The records: Begin

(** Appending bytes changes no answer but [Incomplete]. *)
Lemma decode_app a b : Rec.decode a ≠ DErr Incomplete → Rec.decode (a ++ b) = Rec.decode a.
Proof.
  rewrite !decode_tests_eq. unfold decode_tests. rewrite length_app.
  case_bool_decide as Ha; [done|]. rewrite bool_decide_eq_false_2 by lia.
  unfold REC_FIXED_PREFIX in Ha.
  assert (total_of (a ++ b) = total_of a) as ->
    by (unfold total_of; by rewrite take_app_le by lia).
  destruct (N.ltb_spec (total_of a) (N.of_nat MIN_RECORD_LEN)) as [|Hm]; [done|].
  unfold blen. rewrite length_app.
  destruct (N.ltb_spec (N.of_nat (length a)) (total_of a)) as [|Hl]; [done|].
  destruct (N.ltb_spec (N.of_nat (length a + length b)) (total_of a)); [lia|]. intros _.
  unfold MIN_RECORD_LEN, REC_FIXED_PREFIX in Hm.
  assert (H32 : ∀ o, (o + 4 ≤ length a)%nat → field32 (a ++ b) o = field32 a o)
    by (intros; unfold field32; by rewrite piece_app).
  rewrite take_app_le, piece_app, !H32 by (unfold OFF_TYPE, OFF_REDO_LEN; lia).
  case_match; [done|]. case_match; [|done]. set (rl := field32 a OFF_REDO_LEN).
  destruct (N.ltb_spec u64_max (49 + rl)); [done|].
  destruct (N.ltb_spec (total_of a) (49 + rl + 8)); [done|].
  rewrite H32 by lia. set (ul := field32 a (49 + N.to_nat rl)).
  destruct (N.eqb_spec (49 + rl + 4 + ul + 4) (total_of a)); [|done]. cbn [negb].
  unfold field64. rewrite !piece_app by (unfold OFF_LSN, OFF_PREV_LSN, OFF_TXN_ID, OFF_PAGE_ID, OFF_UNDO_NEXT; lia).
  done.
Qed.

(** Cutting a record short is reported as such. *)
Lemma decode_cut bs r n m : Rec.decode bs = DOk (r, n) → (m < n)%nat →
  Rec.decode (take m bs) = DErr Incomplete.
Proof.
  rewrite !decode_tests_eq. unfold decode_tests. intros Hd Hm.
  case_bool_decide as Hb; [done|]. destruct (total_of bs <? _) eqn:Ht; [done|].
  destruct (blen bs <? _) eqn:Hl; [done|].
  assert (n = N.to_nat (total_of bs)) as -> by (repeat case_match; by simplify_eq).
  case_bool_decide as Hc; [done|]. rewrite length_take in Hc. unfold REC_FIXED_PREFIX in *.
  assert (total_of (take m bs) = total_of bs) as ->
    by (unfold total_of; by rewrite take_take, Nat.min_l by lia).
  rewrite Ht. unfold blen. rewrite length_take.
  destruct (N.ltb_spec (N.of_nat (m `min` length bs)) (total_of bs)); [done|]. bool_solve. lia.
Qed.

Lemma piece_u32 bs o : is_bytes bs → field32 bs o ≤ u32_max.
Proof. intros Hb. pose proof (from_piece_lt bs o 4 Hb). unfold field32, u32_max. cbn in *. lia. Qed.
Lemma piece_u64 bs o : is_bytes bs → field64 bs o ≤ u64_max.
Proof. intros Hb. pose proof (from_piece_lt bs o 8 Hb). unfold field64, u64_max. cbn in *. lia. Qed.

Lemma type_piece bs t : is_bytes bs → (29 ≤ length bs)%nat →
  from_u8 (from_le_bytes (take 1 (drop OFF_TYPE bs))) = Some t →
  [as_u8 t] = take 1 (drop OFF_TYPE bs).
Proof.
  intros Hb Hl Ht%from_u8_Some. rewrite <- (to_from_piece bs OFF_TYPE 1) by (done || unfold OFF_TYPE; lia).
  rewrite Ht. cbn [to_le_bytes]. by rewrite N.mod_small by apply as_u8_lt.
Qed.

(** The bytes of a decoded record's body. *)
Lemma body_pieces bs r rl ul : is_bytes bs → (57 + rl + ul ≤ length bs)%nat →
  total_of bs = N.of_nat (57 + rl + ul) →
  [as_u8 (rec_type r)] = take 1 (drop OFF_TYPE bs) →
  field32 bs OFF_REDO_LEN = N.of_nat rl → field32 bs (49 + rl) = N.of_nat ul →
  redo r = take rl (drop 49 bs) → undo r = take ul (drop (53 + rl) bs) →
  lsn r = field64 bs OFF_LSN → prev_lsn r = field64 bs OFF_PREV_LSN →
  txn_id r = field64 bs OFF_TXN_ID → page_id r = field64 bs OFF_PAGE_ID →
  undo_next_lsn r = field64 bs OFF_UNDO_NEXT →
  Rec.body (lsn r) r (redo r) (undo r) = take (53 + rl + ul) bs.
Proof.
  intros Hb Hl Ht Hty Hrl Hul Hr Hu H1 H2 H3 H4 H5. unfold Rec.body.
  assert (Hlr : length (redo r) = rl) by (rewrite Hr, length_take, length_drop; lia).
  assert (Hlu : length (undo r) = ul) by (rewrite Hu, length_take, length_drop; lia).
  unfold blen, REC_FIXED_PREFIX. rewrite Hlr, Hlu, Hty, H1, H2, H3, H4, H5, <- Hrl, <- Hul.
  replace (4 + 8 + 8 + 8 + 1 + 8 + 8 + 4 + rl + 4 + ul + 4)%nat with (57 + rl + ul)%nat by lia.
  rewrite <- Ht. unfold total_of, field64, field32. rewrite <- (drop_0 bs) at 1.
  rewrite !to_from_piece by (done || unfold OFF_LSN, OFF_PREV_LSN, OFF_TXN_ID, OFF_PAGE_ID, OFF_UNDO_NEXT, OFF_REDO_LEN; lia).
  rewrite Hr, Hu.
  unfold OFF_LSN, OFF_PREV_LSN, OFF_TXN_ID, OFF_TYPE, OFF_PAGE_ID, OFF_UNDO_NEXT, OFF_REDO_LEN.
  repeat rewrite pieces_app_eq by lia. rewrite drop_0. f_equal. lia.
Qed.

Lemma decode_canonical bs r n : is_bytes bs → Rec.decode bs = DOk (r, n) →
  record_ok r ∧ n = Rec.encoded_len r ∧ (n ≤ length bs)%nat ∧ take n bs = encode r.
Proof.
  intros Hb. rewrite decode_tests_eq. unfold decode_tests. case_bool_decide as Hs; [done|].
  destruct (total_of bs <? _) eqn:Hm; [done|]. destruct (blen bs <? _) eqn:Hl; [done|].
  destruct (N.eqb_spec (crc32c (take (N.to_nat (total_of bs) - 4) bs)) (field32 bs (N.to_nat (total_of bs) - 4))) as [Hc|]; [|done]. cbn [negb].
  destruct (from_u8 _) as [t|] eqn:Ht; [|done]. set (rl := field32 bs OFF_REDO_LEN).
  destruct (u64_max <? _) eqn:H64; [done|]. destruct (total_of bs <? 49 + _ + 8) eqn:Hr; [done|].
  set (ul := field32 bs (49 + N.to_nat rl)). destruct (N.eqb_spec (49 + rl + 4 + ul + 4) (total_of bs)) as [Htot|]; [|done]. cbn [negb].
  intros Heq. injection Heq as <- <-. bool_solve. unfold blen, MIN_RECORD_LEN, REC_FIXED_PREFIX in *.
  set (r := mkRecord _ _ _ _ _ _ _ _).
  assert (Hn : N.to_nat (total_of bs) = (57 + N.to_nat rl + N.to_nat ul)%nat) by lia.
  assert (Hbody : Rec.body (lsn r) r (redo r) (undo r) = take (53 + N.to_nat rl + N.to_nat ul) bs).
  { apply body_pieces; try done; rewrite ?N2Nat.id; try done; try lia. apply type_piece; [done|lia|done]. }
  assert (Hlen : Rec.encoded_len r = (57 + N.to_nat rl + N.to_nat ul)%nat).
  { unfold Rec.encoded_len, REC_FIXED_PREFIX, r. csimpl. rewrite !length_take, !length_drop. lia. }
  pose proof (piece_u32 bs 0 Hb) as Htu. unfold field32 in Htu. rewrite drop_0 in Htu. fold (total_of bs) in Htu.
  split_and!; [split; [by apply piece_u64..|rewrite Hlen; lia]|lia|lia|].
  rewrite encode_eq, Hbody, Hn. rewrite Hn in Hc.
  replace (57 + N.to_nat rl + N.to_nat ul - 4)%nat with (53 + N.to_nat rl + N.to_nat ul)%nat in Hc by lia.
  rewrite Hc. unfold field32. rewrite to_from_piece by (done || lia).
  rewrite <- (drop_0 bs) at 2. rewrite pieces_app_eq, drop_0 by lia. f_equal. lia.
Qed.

The records: End

Your objective -
Once you find the line with "Lemma decode_cut bs" above, print it and every line after it up to and including the line with "assert (n = N.to_nat", exactly as written and nothing else.

Answer to this problem -
Lemma decode_cut bs r n m : Rec.decode bs = DOk (r, n) → (m < n)%nat →
  Rec.decode (take m bs) = DErr Incomplete.
Proof.
  rewrite !decode_tests_eq. unfold decode_tests. intros Hd Hm.
  case_bool_decide as Hb; [done|]. destruct (total_of bs <? _) eqn:Ht; [done|].
  destruct (blen bs <? _) eqn:Hl; [done|].
  assert (n = N.to_nat (total_of bs)) as -> by (repeat case_match; by simplify_eq).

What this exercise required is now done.